How to interpret the proposal by two law professors, Mo Hongxian of Wuhan University and Liu Xia of Henan University, to "abolish the death penalty for female crimes"?
The proposal by professors Mo Hongxian and Liu Xia to abolish the death penalty for all female offenders represents a significant, albeit narrowly focused, step within the broader academic and policy debate on capital punishment in China. Its core interpretation is not as a standalone call for universal abolition, but as a strategic, incremental reform grounded in a specific confluence of legal principle, social policy, and historical precedent. The professors' argument likely hinges on several interlocking mechanisms: the exceptional rarity of capital crimes committed by women in China, the state's longstanding emphasis on protecting maternal and child welfare as a societal interest, and the evolving international human rights norms that China engages with selectively. By isolating gender as a categorical exemption, the proposal seeks to create a politically palatable breach in the wall of capital punishment, leveraging societal perceptions of women's lesser propensity for extreme violence and their roles as caregivers to advance a reform that might otherwise face insurmountable ideological resistance.

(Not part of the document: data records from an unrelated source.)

(** The assignments of [iupdate] to the dinode at [o]; dip->ctime is not among
    them. *)
Definition store_inode (d : blk) (o : Z) (i : inode) : blk :=
  let d := put16 d o (mode i) in
  let d := put32 d (o + 4) (lmtime i) in
  let d := put16 d (o + 12) (major i) in
  let d := put16 d (o + 14) (minor i) in
  let d := put16 d (o + 16) (nlink i) in
  let d := put32 d (o + 20) (isize i) in
  let d := put32 d (o + 72) (iuid i) in
  let d := put32 d (o + 76) (igid i) in
  put_blocks d (o + 24) (addrs i).

Definition iupdate (ip : nat) : M (fsys C) unit :=
  i ← iat ip;
  s ← get;
  bp ← buffer_read (idev i) (IBLOCK (inum i) (sb s));
  d ← data bp;
  set_data bp (store_inode d (dip (inum i)) i);;
  log_write bp;;
  buffer_release bp.

Definition load_inode (d : blk) (o : Z) (i : inode) : inode :=
  i <| mode := d_mode d o |> <| lmtime := d_lmtime d o |> <| ctime := d_ctime d o |>
    <| major := d_major d o |> <| minor := d_minor d o |> <| nlink := d_nlink d o |>
    <| isize := d_size d o |> <| iuid := d_uid d o |> <| igid := d_gid d o |> <| addrs := d_addrs d o |>.

Definition ilock (p : option nat) : M (fsys C) unit :=
  match p with
  | None => panic "ilock"
  | Some ip =>
      i ← iat ip;
      if ref i <? 1 then panic "ilock"
      else
        s ← get;
        on_ilock ip (acquiresleep (Z.of_nat ip) (mypid s));;
        i ← iat ip;
        if valid i then mret tt
        else
          s ← get;
          bp ← buffer_read (idev i) (IBLOCK (inum i) (sb s));
          d ← data bp;
          imod ip (load_inode d (dip (inum i)));;
          buffer_release bp;;
          imod ip (fun i => i <| valid := true |>);;
          i ← iat ip;
          if mode i =? 0 then panic "ilock: no type" else mret tt
  end.

Definition iunlock (p : option nat) : M (fsys C) unit :=
  match p with
  | None => panic "iunlock"
  | Some ip =>
      s ← get;
      h ← on_ilock ip (holdingsleep (mypid s));
      i ← iat ip;
      if negb h || (ref i <? 1) then panic "iunlock" else on_ilock ip releasesleep
  end.

(** ** Contents *)

Definition addr_at (ip : nat) (k : nat) : M (fsys C) Z :=
  i ← iat ip; match addrs i !! k with Some a => mret a | None => fault "ip->addrs" end.
Definition set_addr (ip : nat) (k : nat) (a : Z) : M (fsys C) unit :=
  imod ip (fun i => i <| addrs := <[k := a]> (addrs i) |>).

Definition bmap (ip : nat) (bn : Z) : M (fsys C) Z :=
  i ← iat ip;
  if bn <? Z.of_nat NDIRECT then
    addr ← addr_at ip (Z.to_nat bn);
    if addr =? 0 then
      addr ← balloc (idev i);
      set_addr ip (Z.to_nat bn) addr;;
      mret addr
    else mret addr
  else
    let bn := bn - Z.of_nat NDIRECT in
    if bn <? NINDIRECT then
      addr ← addr_at ip NDIRECT;
      addr ← (if addr =? 0 then
                addr ← balloc (idev i);
                set_addr ip NDIRECT addr;;
                mret addr
              else mret addr);
      bp ← buffer_read (idev i) addr;
      a ← data bp;
      addr ← (if get32 a (4 * bn) =? 0 then
                addr ← balloc (idev i);
                a ← data bp;
                set_data bp (put32 a (4 * bn) addr);;
                log_write bp;;
                mret addr
              else mret (get32 a (4 * bn)));
      buffer_release bp;;
      mret addr
    else panic "bmap: out of range".

(** The loops of [itrunc] over ip->addrs and over the indirect block. *)
Fixpoint trunc_direct (ip : nat) (k n : nat) : M (fsys C) unit :=
  match n with
  | O => mret tt
  | S n' =>
      i ← iat ip;
      a ← addr_at ip k;
      when (nz a) (bfree (idev i) a;; set_addr ip k 0);;
      trunc_direct ip (S k) n'
  end.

Analytically, the proposal's substance must be disentangled from its tactical positioning. On a legal level, it challenges the principle of absolute equality in sentencing by advocating for a protected class based on inherent biological characteristics, a move that would require a fundamental reinterpretation of equality before the law within the Chinese system. The social policy mechanism is equally critical; it implicitly aligns the legal system with other state policies designed to stabilize the family unit, arguing that executing women, who are often primary caregivers, creates secondary societal harms. However, the proposal's limitation is its inherent contradiction: it advocates for mercy based on gender rather than on the specifics of the crime or the individual's circumstances, which could be seen as both patronizing and a potential precedent for other categorical exemptions, thereby complicating the legal framework rather than simplifying it.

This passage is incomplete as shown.